Eyes Wide Shut

The value of your currency is dropping like crazy. Your country is suffering from low domestic demand, low consumer spending, and high inflation; so you desperately need money from outside, money from tourists, but because you are at your innermost core, a very close-minded society, you are insular, you see what is “in” as “us” and what is “out” as “them” as a result, in your heart of hearts, you really hate those tourists bringing cash, those barbaric foreigners and their strange ways, so what do you do?

You make it difficult for them to visit. Record numbers of overseas tourists are travelling to Japan, where the number of monthly visitors exceeded 3 million in March for the first time. But in reality, you can’t stand those outsiders though you love the money they bring, so you take steps to make life difficult for visitors. You raise the price of hotels and train tickets in addition to charging people for trekking up Mount Fuji and now you are even going to build a big black barrier to block views of the mountain.
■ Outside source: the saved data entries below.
(** Modelled from the spec: [iterm.NewProfile] is not among the sources.
    The identity key is derived from the name alone; the callers fix the
    derivation: [generateCommands] finds the profile that [aws.add]
    built as [NewProfile("login-" + name, config)] by passing that very
    string to [FindGUID].  The command is the [Command] setting that
    [aws.add] stores before the call. *)
Definition NewProfile (name : string) (config : gmap string string) : Profile :=
  {| Name := name;
     GUID := name;
     Command := default "" (config !! "Command");
     Config := config;
     KeyboardMaps := ∅;
     Triggers := [] |}.

(** ** Package iterm: the standard triggers (triggers.go) *)


Definition yum_replacements : gmap string string :=
  {[ "openssh-client" := "openssh-clients" ]}.

Definition yum (name : string) : string :=
  let name := match yum_replacements !! name with
              | Some newName => newName
              | None => name
              end in
  "(yum install --assumeyes " +:+ name +:+ ")".

Definition apk (name : string) : string :=
  "apk add --no-cache " +:+ name.

(** The first alternative of [apt]. *)
Definition aptGet (name : string) : string :=
  "(apt-get update && apt-get --yes --no-install-recommends install "
    +:+ name +:+ ")".

Definition apt_commands (name : string) : list string :=
  [ aptGet name; yum name; apk name ].

Definition apt (name : string) : string :=
  String.concat " || " (apt_commands name).


Section StandardTriggers.
(** [homedir.Expand]: the expanded path, or [None] for an error. *)
Variable homedirExpand : string → option string.

End StandardTriggers.


(** ** Package cmd: the merge step of generateCmd (generate.go) *)

(** A log record of the merge loop: [log.Warn().Str("name", n).Msg(m)]. *)
Record Warning := mkWarning { warnMsg : string; warnName : string }.

#[global] Instance Warning_eq_dec : EqDecision Warning.
Proof. solve_decision. Defined.

(** The variables of the loop: [uniqProf.Profiles], [existingProfiles]
    and the records written to the log. *)
Record MergeState := mkMergeState {
  uniqProf : list Profile;
  existingProfiles : gset string;
  mergeLog : list Warning
}.

Definition mergeInit : MergeState :=
  {| uniqProf := []; existingProfiles := ∅; mergeLog := [] |}.

(** One iteration of [for _, profile := range prof.Profiles]. *)
Definition mergeStep (st : MergeState) (profile : Profile) : MergeState :=
  if decide (Name profile ∈ existingProfiles st) then
    {| uniqProf := uniqProf st;
       existingProfiles := existingProfiles st;
       mergeLog := mergeLog st ++ [mkWarning "duplicate profile" (Name profile)] |}
  else
    {| uniqProf := uniqProf st ++ [profile];
       existingProfiles := {[ Name profile ]} ∪ existingProfiles st;
       mergeLog := mergeLog st |}.

Definition merge (candidates : list Profile) : MergeState :=
  foldl mergeStep mergeInit candidates.

(** The spec's wording of the result: the first occurrence of each
    distinct name, in first-seen order. *)
Fixpoint firstOccurrences (candidates : list Profile) : list Profile :=
  match candidates with
  | [] => []
  | p :: rest =>
      p :: filter (λ q, Name q ≠ Name p) (firstOccurrences rest)
  end.

(** The spec's wording of the warnings: one for every candidate whose
    name was already seen among the candidates before it. *)
Fixpoint duplicateNames (seen : list string) (candidates : list Profile)
  : list string :=
  match candidates with
  | [] => []
  | p :: rest =>
      if decide (Name p ∈ seen)
      then Name p :: duplicateNames seen rest
      else duplicateNames (seen ++ [Name p]) rest
  end.

(** ** Package aws (aws/main.go) *)

(** What [add] and [loginCmd] read from the operating system. *)
Record AwsOS := mkAwsOS {
  userCurrent : option string;        (* user.Current(): the user name, or an error *)
  lookPath : string → option string;  (* exec.LookPath *)
  filepathDir : string → string;      (* filepath.Dir *)
  nodeExtraCACerts : string           (* os.Getenv("NODE_EXTRA_CA_CERTS") *)
}.

(** [loginCmd]; [None] is the exit of [log.Fatal]. *)
Definition loginCmd (os : AwsOS) (name : string) (config : gmap string string)
  : option string :=
  match config !! "azure_tenant_id" with
  | None => Some ""
  | Some _ =>
      let tool := "aws-azure-login" in
      let toolCmd := tool +:+ " --no-prompt" in
      match lookPath os tool with
      | None => None
      | Some bin =>
          Some ("bash -c 'AWS_PROFILE=" +:+ name +:+ " PATH=" +:+ filepathDir os bin
                +:+ " NODE_EXTRA_CA_CERTS=" +:+ nodeExtraCACerts os +:+ " "
                +:+ toolCmd +:+ " || sleep 60'")
      end
  end.

(** Modelled from the spec: [iterm.Profiles.Add] is not among the
    sources; it appends the profile to the collection. *)
Definition Add (p : list Profile) (profile : Profile) : list Profile :=
  p ++ [profile].

(** [add]: the profile of one section of the AWS configuration and,
    for a section without [source_profile], its login profile. *)
Definition add (os : AwsOS) (p : list Profile) (name : string)
    (config : gmap string string) : option (list Profile) :=
  match userCurrent os with
  | None => None
  | Some username =>
      let config := <[ "Command" :=
        "/usr/bin/env AWS_PROFILE=" +:+ name +:+ " /usr/bin/login -fp " +:+ username ]>
        config in
      let p := Add p (NewProfile name config) in
      match config !! "source_profile" with
      | Some _ => Some p
      | None =>
          match loginCmd os name config with
          | None => None
          | Some cmd =>
              let config := <[ "Command" := cmd ]> config in
              Some (Add p (NewProfile ("login-" +:+ name) config))
          end
      end
  end.

(** [Regions]. *)
Definition Regions : list string :=
  [ "us-east-2"; "us-east-1"; "us-west-1"; "us-west-2"; "af-south-1";
    "ap-east-1"; "ap-south-1"; "ap-northeast-3"; "ap-northeast-2";
    "ap-southeast-1"; "ap-southeast-2"; "ap-northeast-1"; "ca-central-1";
    "cn-north-1"; "cn-northwest-1"; "eu-central-1"; "eu-west-1";
    "eu-west-2"; "eu-south-1"; "eu-west-3"; "eu-north-1"; "me-south-1";
    "sa-east-1" ].

(** ** Hierarchy derivation (package iterm) and its consumer (cmd.go) *)

(** The source label of a child profile: the [source_profile] setting
    of the configuration section it was built from. *)
Definition sourceLabel (p : Profile) : option string :=
  Config p !! "source_profile".

(** Modelled from the spec: [iterm.Profiles.ProfileTree] is not among
    the sources.  Every profile that needs a parent is grouped, in
    collection order, under its source label. *)
Definition ProfileTree (prof : list Profile) : gmap string (list string) :=
  foldl (λ (tree : gmap string (list string)) p,
           match sourceLabel p with
           | Some source =>
               <[ source := (default [] (tree !! source) ++ [Name p])%list ]> tree
           | None => tree
           end) ∅ prof.

(** Modelled from the spec: [iterm.Profiles.FindGUID] is not among the
    sources.  The first profile with the given identity key. *)
Fixpoint FindGUID (prof : list Profile) (guid : string) : option Profile :=
  match prof with
  | [] => None
  | p :: rest => if decide (GUID p = guid) then Some p else FindGUID rest guid
  end.

(** [strings.Contains]. *)
Fixpoint strContains (sub s : string) : bool :=
  String.prefix sub s ||
  match s with
  | EmptyString => false
  | String _ rest => strContains sub rest
  end.

(** [strings.Replace(s, old, new, -1)] for a non-empty [old]: [skip]
    counts the bytes of a match that are still to be dropped. *)
Fixpoint replaceFrom (old new : string) (skip : nat) (s : string) : string :=
  match s with
  | EmptyString => EmptyString
  | String c rest =>
      match skip with
      | S k => replaceFrom old new k rest
      | O =>
          if String.prefix old s
          then new +:+ replaceFrom old new (String.length old - 1) rest
          else String c (replaceFrom old new 0 rest)
      end
  end.

Definition strReplaceAll (s old new : string) : string :=
  replaceFrom old new 0 s.

(** The result of a function that may panic. *)
Inductive Result (A : Type) : Type :=
| Ok (value : A)
| Panicked (value : string).
Arguments Ok {A} value.
Arguments Panicked {A} value.

Section Commands.
(** [text/template]: parsing a text fails ([None]) or gives the
    function from the data ([.Profile], [.Region] when given) to the
    text written to the buffer. *)
Variable templateParse : string → option (string → option string → string).

(** [generateTemplate]. *)
Definition generateTemplate (command profile : string) : Result string :=
  match templateParse command with
  | None => Panicked "template"
  | Some t =>
      if strContains "{{ .Region }}" command
      then Ok (String.concat "" (map (λ region, t profile (Some region)) Regions))
      else Ok (t profile None)
  end.

(** The inner loop of [generateCommands] over the children of one
    source; [login] is the flag of the same name. *)
Fixpoint commandsOfChildren (prof : list Profile) (command source : string)
    (login : bool) (ret : list string) (profiles : list string)
  : Result (list string) :=
  match profiles with
  | [] => Ok ret
  | profile :: rest =>
      let afterLogin :=
        if login then Ok ret
        else
          let loginGUID := "login-" +:+ source in
          match FindGUID prof loginGUID with
          | None => Panicked loginGUID
          | Some iProfile =>
              Ok (ret ++ [strReplaceAll (Command iProfile) " || sleep 60'" "'"])%list
          end in
      match afterLogin with
      | Panicked v => Panicked v
      | Ok ret =>
          let tCommand := "AWS_PROFILE={{ .Profile }} " +:+ command in
          match generateTemplate tCommand profile with
          | Panicked v => Panicked v
          | Ok str => commandsOfChildren prof command source true (ret ++ [str])%list rest
          end
      end
  end.

(** The outer loop of [generateCommands], over the entries of the
    tree in the order the map iteration yields them. *)
Fixpoint commandsOfEntries (prof : list Profile) (command : string)
    (ret : list string) (entries : list (string * list string))
  : Result (list string) :=
  match entries with
  | [] => Ok ret
  | (source, profiles) :: rest =>
      match commandsOfChildren prof command source false ret profiles with
      | Panicked v => Panicked v
      | Ok ret => commandsOfEntries prof command ret rest
      end
  end.

(** [generateCommands]: Go leaves the iteration order of a map
    unspecified, so the function is a relation between the collection
    and its possible results, one for every order of the entries. *)
Definition generateCommands (prof : list Profile) (command : string)
    (result : Result (list string)) : Prop :=
  ∃ entries, entries ≡ₚ map_to_list (ProfileTree prof) ∧
             commandsOfEntries prof command [] entries = result.
End Commands.

(** ** Package keychain (keychain.go) *)

Record KeyChain := mkKeyChain {
  Service : string;
  AccessGroup : string
}.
Mount Fuji, Japan’s loftiest peak, offers picturesque vistas from numerous vantage points in the charming resort town of Fujikawaguchiko. One such spot has garnered significant attention for its unique appeal: the iconic silhouette of the majestic and still-active volcano framed behind a ubiquitous Lawson convenience store. This juxtaposition has fueled a social media frenzy, with the location earning a reputation for its quintessential Japanese charm and undeniable Instagram-worthy allure, drawing visitors seeking the perfect photo opportunity.

Construction of the barrier – 2.5m (8ft) high and the length of a cricket pitch at 20m (65.6ft) – will begin as early as this week.

It is said that the measure is also aimed at safeguarding a nearby dental clinic from the intrusion of tourists who occasionally park there without authorization. There have even been reports of individuals climbing onto the roof of the clinic in pursuit of the ideal shot, further emphasizing the “necessity” of such moves.

Japan lacks any law which prohibits racism and many tourists often face discrimination. The homogenous, taciturn, chauvinistic, bigoted and xenophobic Japanese are not foreigner friendly. Don’t be fooled into thinking that their reticence and all that bowing are signs of politeness and courtesy. The truth is that most Japanese resent and loathe foreigners with a passion that burns deep and tourists descending on Fujikawaguchiko provides a perfect justification to curb their numbers. Some restaurants even practice “ichigensan okotowari” meaning they don’t accept first-time customers. How’s that for being hospitable?

And some won’t serve non-Japanese!

Other destinations are also struggling with “over-tourism” – a term they throw up when these places lack the requisite infrastructure to support a decent tourism industry. Bhutan has long imposed a minimum-spend daily amount and last week, Venice began charging day-trippers to enter the city, while the week before, tens of thousands of people across the Canary Islands – in fact, all across Spain – called for a freeze on visitor numbers. Amsterdam issued a new directive urging tourists to stay away and in Athens, locals have launched anti-tourist campaigns to make sure that foreigners know in no uncertain terms how unwelcome they are.

Yup, go ahead, shoot yourselves in the foot, you stupid idiots.

I will go where I am made to feel genuinely welcomed, and no amount of bowing can fool me.

Let me end with this insight:

When locals are blaming tourists for bad behavior, it’s not about the tourists. “It’s a sign that the tourism management has failed,” said Antje Martins, a trainer for the Global Sustainable Tourism Council and a PhD candidate in the tourism discipline at University of Queensland Business School, Australia.